- **Exercise aim**
Nothing outside the range is wanted. Repeat exactly the lines below from the one with "and can be reached: the" through the one with "(kv0 : Z -> KvNode".

Segment Start: Data excerpts

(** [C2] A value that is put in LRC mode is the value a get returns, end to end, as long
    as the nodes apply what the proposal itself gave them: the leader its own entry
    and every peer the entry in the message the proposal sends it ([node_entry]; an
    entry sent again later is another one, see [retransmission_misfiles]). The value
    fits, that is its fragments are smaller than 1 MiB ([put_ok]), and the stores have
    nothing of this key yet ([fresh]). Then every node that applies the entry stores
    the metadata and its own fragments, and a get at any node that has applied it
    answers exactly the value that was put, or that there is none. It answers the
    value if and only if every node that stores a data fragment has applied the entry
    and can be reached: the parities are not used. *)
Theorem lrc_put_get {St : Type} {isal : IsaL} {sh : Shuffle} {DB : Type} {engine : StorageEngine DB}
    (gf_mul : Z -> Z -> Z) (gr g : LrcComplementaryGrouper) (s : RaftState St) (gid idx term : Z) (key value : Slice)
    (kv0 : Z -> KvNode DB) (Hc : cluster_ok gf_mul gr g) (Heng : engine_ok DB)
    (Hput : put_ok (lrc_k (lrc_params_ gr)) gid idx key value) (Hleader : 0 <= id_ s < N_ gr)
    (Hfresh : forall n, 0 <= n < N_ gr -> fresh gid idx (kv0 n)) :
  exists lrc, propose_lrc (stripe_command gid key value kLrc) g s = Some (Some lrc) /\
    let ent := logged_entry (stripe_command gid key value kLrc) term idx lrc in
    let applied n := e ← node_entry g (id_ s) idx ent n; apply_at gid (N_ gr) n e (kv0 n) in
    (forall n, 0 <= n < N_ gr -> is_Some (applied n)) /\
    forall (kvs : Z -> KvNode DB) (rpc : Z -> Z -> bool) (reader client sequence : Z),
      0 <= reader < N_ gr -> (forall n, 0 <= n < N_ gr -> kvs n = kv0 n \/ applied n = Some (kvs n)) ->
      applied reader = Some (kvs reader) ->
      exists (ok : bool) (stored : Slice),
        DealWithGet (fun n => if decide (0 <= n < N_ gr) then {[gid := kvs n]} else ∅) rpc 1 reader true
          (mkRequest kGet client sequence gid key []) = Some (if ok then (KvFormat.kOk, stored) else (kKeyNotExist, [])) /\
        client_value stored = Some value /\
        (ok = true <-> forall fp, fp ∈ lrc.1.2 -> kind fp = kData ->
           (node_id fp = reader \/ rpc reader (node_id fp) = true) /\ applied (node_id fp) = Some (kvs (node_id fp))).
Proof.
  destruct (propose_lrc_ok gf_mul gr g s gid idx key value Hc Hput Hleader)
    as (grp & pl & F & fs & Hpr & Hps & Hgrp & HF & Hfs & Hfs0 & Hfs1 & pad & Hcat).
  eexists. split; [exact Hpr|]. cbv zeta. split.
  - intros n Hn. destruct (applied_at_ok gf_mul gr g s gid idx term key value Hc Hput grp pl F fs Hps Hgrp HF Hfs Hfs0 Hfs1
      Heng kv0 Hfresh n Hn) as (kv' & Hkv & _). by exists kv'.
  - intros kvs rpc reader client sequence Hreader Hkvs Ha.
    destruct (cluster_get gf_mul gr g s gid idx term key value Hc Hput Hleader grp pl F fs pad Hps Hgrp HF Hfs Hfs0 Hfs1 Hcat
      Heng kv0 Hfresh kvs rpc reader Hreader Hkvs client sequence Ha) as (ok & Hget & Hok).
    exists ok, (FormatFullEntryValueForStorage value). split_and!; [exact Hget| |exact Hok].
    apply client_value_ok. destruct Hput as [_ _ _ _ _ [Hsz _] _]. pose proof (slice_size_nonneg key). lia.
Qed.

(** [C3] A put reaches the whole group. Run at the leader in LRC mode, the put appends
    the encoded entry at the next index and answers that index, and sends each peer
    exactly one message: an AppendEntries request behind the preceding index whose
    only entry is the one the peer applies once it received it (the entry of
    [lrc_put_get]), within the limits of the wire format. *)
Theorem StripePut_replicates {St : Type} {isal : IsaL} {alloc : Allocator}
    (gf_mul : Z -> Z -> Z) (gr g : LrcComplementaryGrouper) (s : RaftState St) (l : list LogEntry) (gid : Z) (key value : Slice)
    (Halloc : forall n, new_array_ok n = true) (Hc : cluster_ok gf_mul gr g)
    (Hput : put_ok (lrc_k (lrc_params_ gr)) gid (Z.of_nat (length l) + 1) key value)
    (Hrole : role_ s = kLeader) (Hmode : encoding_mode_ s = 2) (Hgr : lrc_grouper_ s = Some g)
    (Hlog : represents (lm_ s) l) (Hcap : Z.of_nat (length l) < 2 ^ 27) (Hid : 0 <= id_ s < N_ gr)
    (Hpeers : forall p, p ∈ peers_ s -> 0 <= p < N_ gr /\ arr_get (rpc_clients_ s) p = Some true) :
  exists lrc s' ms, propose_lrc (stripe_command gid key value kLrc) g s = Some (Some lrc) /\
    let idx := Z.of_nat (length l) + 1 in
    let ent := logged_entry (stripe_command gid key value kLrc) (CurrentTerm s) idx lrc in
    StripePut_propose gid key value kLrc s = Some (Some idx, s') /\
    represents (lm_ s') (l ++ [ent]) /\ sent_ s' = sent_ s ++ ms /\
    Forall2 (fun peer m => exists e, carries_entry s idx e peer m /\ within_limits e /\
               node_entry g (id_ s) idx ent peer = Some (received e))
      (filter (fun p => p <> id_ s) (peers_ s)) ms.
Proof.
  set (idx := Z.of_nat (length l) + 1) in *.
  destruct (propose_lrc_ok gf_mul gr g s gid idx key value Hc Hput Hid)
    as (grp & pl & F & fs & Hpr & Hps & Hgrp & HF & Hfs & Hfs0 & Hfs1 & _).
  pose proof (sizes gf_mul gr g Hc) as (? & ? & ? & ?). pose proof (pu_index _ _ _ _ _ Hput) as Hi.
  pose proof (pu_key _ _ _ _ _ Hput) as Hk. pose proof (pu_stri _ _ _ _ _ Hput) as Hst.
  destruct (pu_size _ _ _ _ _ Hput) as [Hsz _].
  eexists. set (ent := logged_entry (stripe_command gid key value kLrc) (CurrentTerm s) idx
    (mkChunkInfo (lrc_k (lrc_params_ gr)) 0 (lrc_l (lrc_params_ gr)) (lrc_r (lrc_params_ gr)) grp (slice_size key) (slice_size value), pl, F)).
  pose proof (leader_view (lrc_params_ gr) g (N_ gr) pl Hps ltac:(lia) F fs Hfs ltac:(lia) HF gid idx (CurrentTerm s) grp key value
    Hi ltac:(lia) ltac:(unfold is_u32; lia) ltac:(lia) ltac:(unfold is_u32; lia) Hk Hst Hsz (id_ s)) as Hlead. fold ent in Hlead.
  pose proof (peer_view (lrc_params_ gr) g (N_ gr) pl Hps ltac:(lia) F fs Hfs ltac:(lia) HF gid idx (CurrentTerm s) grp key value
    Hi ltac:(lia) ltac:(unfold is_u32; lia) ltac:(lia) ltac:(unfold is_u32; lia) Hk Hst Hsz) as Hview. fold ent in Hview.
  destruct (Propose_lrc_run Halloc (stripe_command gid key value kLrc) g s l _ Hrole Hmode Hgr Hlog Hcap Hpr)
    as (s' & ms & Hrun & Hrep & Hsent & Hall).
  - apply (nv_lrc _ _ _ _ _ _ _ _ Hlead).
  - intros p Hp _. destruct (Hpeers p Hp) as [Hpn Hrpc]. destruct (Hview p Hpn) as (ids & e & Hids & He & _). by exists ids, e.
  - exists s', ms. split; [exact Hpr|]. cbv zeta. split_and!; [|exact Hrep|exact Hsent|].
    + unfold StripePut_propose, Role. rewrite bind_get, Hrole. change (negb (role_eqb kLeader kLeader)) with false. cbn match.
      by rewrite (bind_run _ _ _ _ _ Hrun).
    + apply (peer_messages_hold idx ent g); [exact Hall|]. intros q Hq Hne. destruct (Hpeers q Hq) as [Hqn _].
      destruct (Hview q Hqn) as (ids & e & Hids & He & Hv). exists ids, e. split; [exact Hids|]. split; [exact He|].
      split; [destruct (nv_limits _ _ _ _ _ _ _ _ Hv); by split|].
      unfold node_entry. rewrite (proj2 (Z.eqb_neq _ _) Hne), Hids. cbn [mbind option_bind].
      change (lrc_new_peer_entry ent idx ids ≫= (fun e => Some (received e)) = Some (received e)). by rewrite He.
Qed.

Segment End: Data excerpts

- **Task response**
    and can be reached: the parities are not used. *)
Theorem lrc_put_get {St : Type} {isal : IsaL} {sh : Shuffle} {DB : Type} {engine : StorageEngine DB}
    (gf_mul : Z -> Z -> Z) (gr g : LrcComplementaryGrouper) (s : RaftState St) (gid idx term : Z) (key value : Slice)
    (kv0 : Z -> KvNode DB) (Hc : cluster_ok gf_mul gr g) (Heng : engine_ok DB)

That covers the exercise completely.